10/6/21

The Role of Social Media in Eating Disorder Recovery

So many people with new eating disorders or relapses had nowhere to turn for help during the pandemic. Society shut down as we know it and access to any mental health care was severely curtailed. The eating disorder treatment world, like all health care, became instantaneously virtual with no warning and no plan. Assessment, treatment planning, residential care and outpatient treatment programs scrambled to adjust but left patients minimal options for true care.

The incidence of new eating disorders skyrocketed, but patients couldn’t find help. Clinicians had endless waitlists. Virtual programs struggled to function because eating with people in a safe setting is central to the effectiveness of treatment. Residential programs had trouble even staying open and accepting new people safely.


So many people stayed home, trapped by the coronavirus, trapped by their eating disorder, alone and scared.


Home as well, clinicians, coaches and recovered people looked for new ways to attempt to help. The plethora of Instagram dietitians, body positivity influencers and recovered people had already had an enormous impact on the vocabulary and approach to eating disorder treatment. That burgeoning world exploded during the pandemic and added TikTok as an equally powerful platform.


But the increased exposure to recovery oriented content came with the algorithms intended to push people, especially teenagers, towards posts that encourage extreme dieting, low self-esteem and thereby increased the risk of eating disorders. Research data presented to Congress this week by a former Facebook executive provides incontrovertible evidence about the destructive effects of Facebook and Instagram.
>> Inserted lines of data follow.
(* ===== verification/OpenflowEvent.v ===== *)
(** * From messages to events (src/lib/openflow-event.cc, src/include/*.hh)

    [openflow_packet_to_event] makes an event of a received message.  A message is
    the list of its bytes; [Aborted] is a failed assertion or a read past its end,
    [Throw] a failed allocation. *)

From S2P Require Import Prelude Bytes Buffer Ethernetaddr Flow OfpWire OfpCore OpenflowStream OpenflowConnection OpenflowSend Cfg Ofmp.

Open Scope Z_scope.

Definition OFPT_BARRIER_REPLY : Z := 19.
Definition OFPT_QUEUE_GET_CONFIG_REPLY : Z := 21.
Definition OFPST_DESC : Z := 0.
Definition OFPST_FLOW : Z := 1.
Definition OFPST_AGGREGATE : Z := 2.
Definition OFPST_TABLE : Z := 3.
Definition OFPST_PORT : Z := 4.
Definition OFPST_QUEUE : Z := 5.
Definition OFPSF_REPLY_MORE : Z := 1.
Definition OFPQT_MIN_RATE : Z := 1.
Definition sizeof_ofp_stats_reply : Z := 12.

(** ** What events hold *)

Record port := Port {
  port_no : Z; port_name : bytes; speed : Z; config : Z; port_state : Z;
  curr : Z; advertised : Z; supported : Z; peer : Z; hw_addr : bytes }.
Record table_stats := Table_stats {
  table_id : Z; table_name : bytes; max_entries : Z; active_count : Z; lookup_count : Z; matched_count : Z }.
Record port_stats := Port_stats { ps_port_no : Z; ps_counters : list Z }.
Record queue_stats := Queue_stats { qs_port_no : Z; qs_queue_id : Z; tx_bytes : Z; tx_packets : Z; tx_errors : Z }.
Record flow_stats := Flow_stats { fs_raw : bytes; action_data : bytes; v_actions : list nat }.
(** A property is an object of the empty base class. *)
Record packet_queue := Packet_queue { queue_id : Z; queue_len : Z; properties : list unit }.

Inductive ofp_event :=
| Packet_in_event (in_port total_len buffer_id reason : Z) (packet : buffer) (fl : flow)
| Flow_removed_event (priority reason cookie duration_sec duration_nsec idle_timeout packet_count byte_count : Z)
| Queue_config_in_event (port : Z) (queues : list packet_queue)
| Port_status_event (reason : Z) (p : port)
| Desc_stats_in_event (mfr_desc hw_desc sw_desc dp_desc serial_num : bytes)
| Table_stats_in_event (tables : list table_stats)
| Port_stats_in_event (ports : list port_stats)
| Aggregate_stats_in_event (packet_count byte_count flow_count : Z)
| Flow_stats_in_event (more : bool) (flows : list flow_stats)
| Queue_stats_in_event (queues : list queue_stats)
| Barrier_reply_event
| Echo_request_event (data : buffer)
| Error_event (type code : Z)
| Openflow_msg_event.

Inductive event :=
| Ofp_event (datapath_id : Z) (msg : bytes) (e : ofp_event)
| Ofmp_config_update_event (mgmt_id : Z) (e : config_update)
| Ofmp_config_update_ack_event (mgmt_id : Z) (e : config_update_ack)
| Ofmp_resources_update_event (mgmt_id : Z) (e : resources).

(** The parts of an [Openflow_connection] that are used here; [None] is a null
    [ext_data_buffer]. *)
Record oconn := Oconn { datapath_id : Z; ext_data_buffer : option bytes; ext_data_xid : Z }.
The lay of the land in the eating disorder treatment world has been forever changed.


These social media voices express a varied, powerful and resonant chorus about eating disorders, body image and recovery which all clinicians must now heed. The messages previously attributed to older media outlets are no longer easily avoidable but instead in our hands and on our screens all day long. Ignoring this new reality means missing the basic understanding of how eating disorders now exist in our culture.


Let’s hope that the experience accelerated by the pandemic and by the exposure of Facebook’s destructive business decisions help avoid an even larger uptick in eating disorders. As clinicians, we need to discuss social media as a realistic outlet to aid in recovery. Focusing on the ways to use content to encourage recovery, reinforce positive messages about body image and self-esteem and avoid triggering images and diet advice is crucial. It’s imperative for clinicians to work with this powerful tool and not demonize it or ignore it.